Preferably, a layer of an electrically insulating material is
provided along the outer surface of the hollow needle 113 at the
end of the needle facing the skin mounting surface 104, while
leaving the tip point of the needle exposed to electric
interactions. When the drug delivery device is affixed to the user,
the tip end of the hollow needle will be in electrical contact with
the subdermal tissue and the circular electrode 152c is in
electrically conductive contact with the skin of the user.
Associated circuitry (not shown) provides the necessary means of
recording skin impedance (e.g. DC conductivity, frequency response)
and hence provides supplementary physiological parameters for
supporting the detection of specific physiological conditions.
[0097] Any of the embodiments of the fluid delivery device 100
described in this application may be combined with additional
sensor elements 152 or 153 in the form of accelerometers, such as
tri-axial accelerometers providing means to distinguish whether or
not the user is exercising. Also, the accelerometers may provide
information regarding the level or extent of physical activity of
the user.
[0098] Patterns of body movement may be analyzed to estimate the
activity type in order to distinguish whether the body movement is
due to external accelerations--e.g. driving a car--or due to
physical workout activities. In one embodiment, a feed-forward
neural network is utilized for filtering the different patterns of
accelerations and linking them to activity types. For most people,
external accelerations make an insignificant contribution to the
overall amount of acceleration during a typical day. However, for
some people, e.g. truck drivers, the contribution from external
accelerations needs to be filtered out. The neural network is
preferably pre-programmed with typical acceleration patterns and
may be configured to adapt and learn from observation, e.g. by
using the backpropagation rule. In case the network sees a pattern
it cannot classify, it prompts the user to classify the pattern.
The inputs to the network may comprise the three acceleration
vectors for a number of time steps backwards, time of day, and the
previous classified acceleration pattern.

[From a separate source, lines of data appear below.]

(** * bmm: bookmark controllers, export serializer and manual sort

    A shallow embedding of
      - [src/controllers/PublicBookmark.controller.ts]
      - [src/controllers/UserBookmark.controller.ts]
      - [src/lib/auth/index.ts] ([getAuthedUserId])
      - the bookmark list page ([onSaveSorting])
    together with the properties of the bookmark subsystem.

    The relational store is modelled as lists of rows, one list per table;
    a drizzle statement is a function on the table it touches.  Errors
    thrown by the TypeScript code are values of [result]. *)

From Stdlib Require Import ZArith Lia String Ascii DecimalString DecimalZ DecimalPos.
From stdpp Require Import base option list strings gmap sorting.

Open Scope Z_scope.

(** ** Identifiers and errors *)

Definition BookmarkId := Z.
Definition TagId := Z.
Definition UserId := string.

(** One constructor per [throw new Error(...)] of the sources, and one for
    the error the drizzle insert builder raises on an empty value list. *)
Inductive Error : Type :=
  | BookmarkExists        (* '书签已存在' *)
  | UserBookmarkExists    (* '已存在相同网址或名称的书签' *)
  | BookmarkNotFound      (* '书签不存在' *)
  | AuthCallFailed        (* 'getAuthedUserId() 调用出错' *)
  | LoginExpired          (* '当前登录已失效，请重新登录' *)
  | EmptyInsertValues.    (* 'values() must be called with at least one value' *)

Inductive result (A : Type) : Type :=
  | Ok (a : A)
  | Err (e : Error).
Arguments Ok {A} a.
Arguments Err {A} e.

#[global] Instance result_ret : MRet result := fun _ a => Ok a.
#[global] Instance result_bind : MBind result := fun _ _ k r =>
  match r with
  | Ok a => k a
  | Err e => Err e
  end.

#[global] Instance result_fmap : FMap result := fun _ _ f r =>
  match r with
  | Ok a => Ok (f a)
  | Err e => Err e
  end.

(** ** Rows *)

(** A row of [publicBookmarkToTag] / [userBookmarkToTag]; the pair
    [(bId, tId)] is the key of the table. *)
Record BookmarkToTag : Type := mkBT { bId : BookmarkId; tId : TagId }.

#[global] Instance BookmarkToTag_eq_dec : EqDecision BookmarkToTag.
Proof. solve_decision. Defined.

Record Tag : Type := mkTag { tag_id : TagId; tag_name : string }.

(** A tag of the user space carries its owner. *)
Record UserTag : Type := mkUserTag { ut_userId : UserId; ut_tag : Tag }.

(** Columns of [publicBookmarks]; timestamps are milliseconds since the
    epoch and nullable, as is [sortOrder]. *)
Record Bookmark : Type := mkBookmark {
  id : BookmarkId;
  name : string;
  url : string;
  pinyin : option string;
  icon : option string;
  isPinned : bool;
  sortOrder : option Z;
  createdAt : option Z;
  updatedAt : option Z
}.

(** A row of [userBookmarks]: the same columns and the owner. *)
Record UserBookmark : Type := mkUserBookmark { userId : UserId; row : Bookmark }.

(** A selected bookmark with its related tag ids
    ([with: { relatedTagIds: true }] followed by [.map(el => el.tId)]). *)
Record SelectBookmark : Type := mkSelect { bookmark : Bookmark; relatedTagIds : list TagId }.

(** ** The store primitives used by the controllers *)

Module Store.

(** A statement on one table. *)
Definition stmt (R : Type) : Type := list R -> list R.

(** [db.insert(t).values(vs)]: the builder throws at once when [vs] is
    empty (which is why the user controller guards its insert with
    [tagIds.length &&]). *)
Definition values {R : Type} (vs : list R) : result (list R) :=
  match vs with
  | [] => Err EmptyInsertValues
  | _ => Ok vs
  end.

(** [.onConflictDoNothing()]: each value is appended unless a row with the
    same key is already there. *)
Definition onConflictDoNothing {R : Type} `{EqDecision R} (vs : list R) : stmt R :=
  fun tbl => fold_left (fun t r => if decide (r ∈ t) then t else t ++ [r]) vs tbl.

(** [db.delete(t).where(p)] *)
Definition delete_where {R : Type} (p : R -> bool) : stmt R :=
  fun tbl => filter (fun r => p r = false) tbl.

(** [inArray(col, vs)] and [notInArray(col, vs)]; on an empty [vs] they
    are [false] and [true]. *)
Definition inArray {K : Type} `{EqDecision K} (k : K) (vs : list K) : bool :=
  bool_decide (k ∈ vs).
Definition notInArray {K : Type} `{EqDecision K} (k : K) (vs : list K) : bool :=
  negb (inArray k vs).

(** The order in which the store runs two statements started together by
    [Promise.all([a, b])]. *)
Inductive schedule : Type := FirstThenSecond | SecondThenFirst.

Definition promise_all2 {R : Type} (sch : schedule) (a b : stmt R) : stmt R :=
  fun tbl =>
    match sch with
    | FirstThenSecond => b (a tbl)
    | SecondThenFirst => a (b tbl)
    end.

(** [COUNT(DISTINCT col)] over a group. *)
Definition count_distinct {K : Type} `{EqDecision K} (l : list K) : nat :=
  length (remove_dups l).

End Store.

(** ** PublicBookmark.controller.ts: tag association *)

Module PublicTags.

(** [fullSetBookmarkToTag(bId, tagIds)] *)
Definition fullSetBookmarkToTag (sch : Store.schedule) (b : BookmarkId) (tagIds : list TagId)
    (tbl : list BookmarkToTag) : result (list BookmarkToTag) :=
  vs ← Store.values (map (fun t => mkBT b t) tagIds);
  let ins := Store.onConflictDoNothing vs in
  let del := Store.delete_where
               (fun r => bool_decide (bId r = b) && Store.notInArray (tId r) tagIds) in
  Ok (Store.promise_all2 sch ins del tbl).

End PublicTags.

(** ** lib/auth/index.ts *)

(** What [auth()] resolves to: a session whose user may lack an id. *)
Record Session : Type := mkSession { session_user_id : option UserId }.

(** The tables of the user space; [users] holds the ids of [schema.users]
    and [userBookmarkSeq] the next generated bookmark id. *)
Record UserDb : Type := mkUserDb {
  users : list UserId;
  userTags : list UserTag;
  userBookmarks : list UserBookmark;
  userBookmarkToTag : list BookmarkToTag;
  userBookmarkSeq : Z
}.

(** The tables of the public space. *)
Record PublicDb : Type := mkPublicDb {
  publicTags : list Tag;
  publicBookmarks : list Bookmark;
  publicBookmarkToTag : list BookmarkToTag;
  publicBookmarkSeq : Z
}.

(** [getAuthedUserId()] *)
Definition getAuthedUserId (s : option Session) (db : UserDb) : result UserId :=
  match s with
  | None => Err AuthCallFailed
  | Some session =>
      match session_user_id session with
      | None => Err AuthCallFailed
      | Some uid =>
          if bool_decide (uid = EmptyString) then Err AuthCallFailed
          else if bool_decide (uid ∈ users db) then Ok uid
          else Err LoginExpired
      end
  end.

(** ** Tag controllers (collaborators) *)

(** Modelled from the spec: [PublicTagController.getAll()] is not among the
    sources; it lists all tags of the scope, in their stored order. *)
Definition PublicTag_getAll (db : PublicDb) : list Tag := publicTags db.

(** Modelled from the spec: [UserTagController.getAll(userId)] is not among
    the sources; it lists the tags owned by [uid], in their stored order. *)
Definition UserTag_getAll (uid : UserId) (db : UserDb) : list Tag :=
  map ut_tag (filter (fun t => ut_userId t = uid) (userTags db)).

(** Modelled from the spec: [UserTagController.filterUserTagIds(userId, ids)]
    is not among the sources; it keeps the ids that are tags owned by
    [uid] and drops the others. *)
Definition filterUserTagIds (uid : UserId) (ids : list TagId) (db : UserDb) : list TagId :=
  filter (fun t => t ∈ map tag_id (UserTag_getAll uid db)) ids.

(** ** UserBookmark.controller.ts: tag association *)

Module UserTags.

Definition set_userBookmarkToTag (db : UserDb) (tbl : list BookmarkToTag) : UserDb :=
  mkUserDb (users db) (userTags db) (userBookmarks db) tbl (userBookmarkSeq db).

(** [fullSetBookmarkToTag(bId, tagIds?)]; [None] is an absent argument. *)
Definition fullSetBookmarkToTag (sch : Store.schedule) (s : option Session)
    (b : BookmarkId) (tagIds : option (list TagId)) (db : UserDb) : result UserDb :=
  match tagIds with
  | None | Some [] => Ok db
  | Some tagIds =>
      uid ← getAuthedUserId s db;
      let tagIds := filterUserTagIds uid tagIds db in
      ins ← match tagIds with
            | [] => Ok (fun tbl => tbl)
            | _ => vs ← Store.values (map (fun t => mkBT b t) tagIds);
                   Ok (Store.onConflictDoNothing vs)
            end;
      let del := Store.delete_where
                   (fun r => bool_decide (bId r = b) && Store.notInArray (tId r) tagIds) in
      Ok (set_userBookmarkToTag db (Store.promise_all2 sch ins del (userBookmarkToTag db)))
  end.

End UserTags.

(** ** Collaborators that are not among the sources *)

(** [getPinyin] ([@/utils]), [createBookmarkFilterByKeyword] ([./common]) and
    the built-in [Date.parse] (its result in milliseconds, [None] for [NaN])
    are taken as parameters. *)
Class Env : Type := mkEnv {
  getPinyin : string -> string;
  createBookmarkFilterByKeyword : string -> Bookmark -> bool;
  Date_parse : string -> option Z
}.

(** The readings of [Date.now()] during one call, in call order. *)
Definition Clock : Type := nat -> Z.

(** ** Drafts, patches and queries *)

(** The argument of [insert]; [None] is an absent (undefined) property.  The
    generated columns [id], [createdAt] and [updatedAt] are left to the
    store. *)
Record InsertBookmark : Type := mkInsert {
  ins_name : string;
  ins_url : string;
  ins_pinyin : option string;
  ins_icon : option string;
  ins_isPinned : option bool;
  ins_sortOrder : option Z;
  ins_relatedTagIds : option (list TagId)
}.

(** The argument of [update]: [Partial<SelectBookmark> & Pick<.., 'id'>],
    in the user space [Partial<SelectUserBookmark> & Pick<.., 'id'>].  A
    column field holds the value of the property when the object has one that
    is not undefined.  [upd_userId] is the property [userId], a column of
    [userBookmarks] only.  [upd_otherKeys] counts the further own keys of the
    object: those whose value is undefined and those that name no column;
    [.set] ignores them, [Object.keys] counts them. *)
Record UpdateBookmark : Type := mkUpdate {
  upd_id : BookmarkId;
  upd_relatedTagIds : option (list TagId);
  upd_name : option string;
  upd_url : option string;
  upd_pinyin : option string;
  upd_icon : option string;
  upd_isPinned : option bool;
  upd_sortOrder : option Z;
  upd_createdAt : option Z;
  upd_updatedAt : option Z;
  upd_userId : option UserId;
  upd_otherKeys : nat
}.

Definition present {A : Type} (o : option A) : bool :=
  match o with Some _ => true | None => false end.

(** [Object.keys(resetBookmark).length] is non-zero: the object has a key
    besides [id] and [relatedTagIds]. *)
Definition has_keys (p : UpdateBookmark) : bool :=
  present (upd_name p) || present (upd_url p) || present (upd_pinyin p)
  || present (upd_icon p) || present (upd_isPinned p) || present (upd_sortOrder p)
  || present (upd_createdAt p) || present (upd_updatedAt p)
  || present (upd_userId p) || bool_decide (0 < upd_otherKeys p)%nat.

(** JavaScript truthiness of an optional string. *)
Definition truthy (s : option string) : bool :=
  match s with
  | Some (String _ _) => true
  | _ => false
  end.

(** [.set({...})]: a property that is undefined leaves its column as it is. *)
Definition set_columns (b : Bookmark) (p_name p_url p_pinyin p_icon : option string)
    (p_isPinned : option bool) (p_sortOrder p_createdAt p_updatedAt : option Z) : Bookmark :=
  {| id := id b;
     name := default (name b) p_name;
     url := default (url b) p_url;
     pinyin := match p_pinyin with Some v => Some v | None => pinyin b end;
     icon := match p_icon with Some v => Some v | None => icon b end;
     isPinned := default (isPinned b) p_isPinned;
     sortOrder := match p_sortOrder with Some v => Some v | None => sortOrder b end;
     createdAt := match p_createdAt with Some v => Some v | None => createdAt b end;
     updatedAt := match p_updatedAt with Some v => Some v | None => updatedAt b end |}.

[0099] Applications for the accelerometer system which is described
above, may include monitoring of drastic accelerations which may
occur at severe emergencies like situations where the user has
fallen and is unable to get up for instance due to hypoglycemia.
Alternatively, or in addition, the body posture of the user may be
estimated by body posture sensors.
[0100] Various other parameters detected by the remaining sensor
elements 151, 152 or 153, e.g. one or more of the parameters
obtained by the ECG recordings, such as the heart rate, may be used
to distinguish whether the body movements corresponds to physical
workout or external accelerations, and hence improve the
reliability of the detection of physical activity level. Other
non-exhaustive examples of physiological parameters may comprise
pulse rate, skin impedance, EMG muscle activity, temperature, etc.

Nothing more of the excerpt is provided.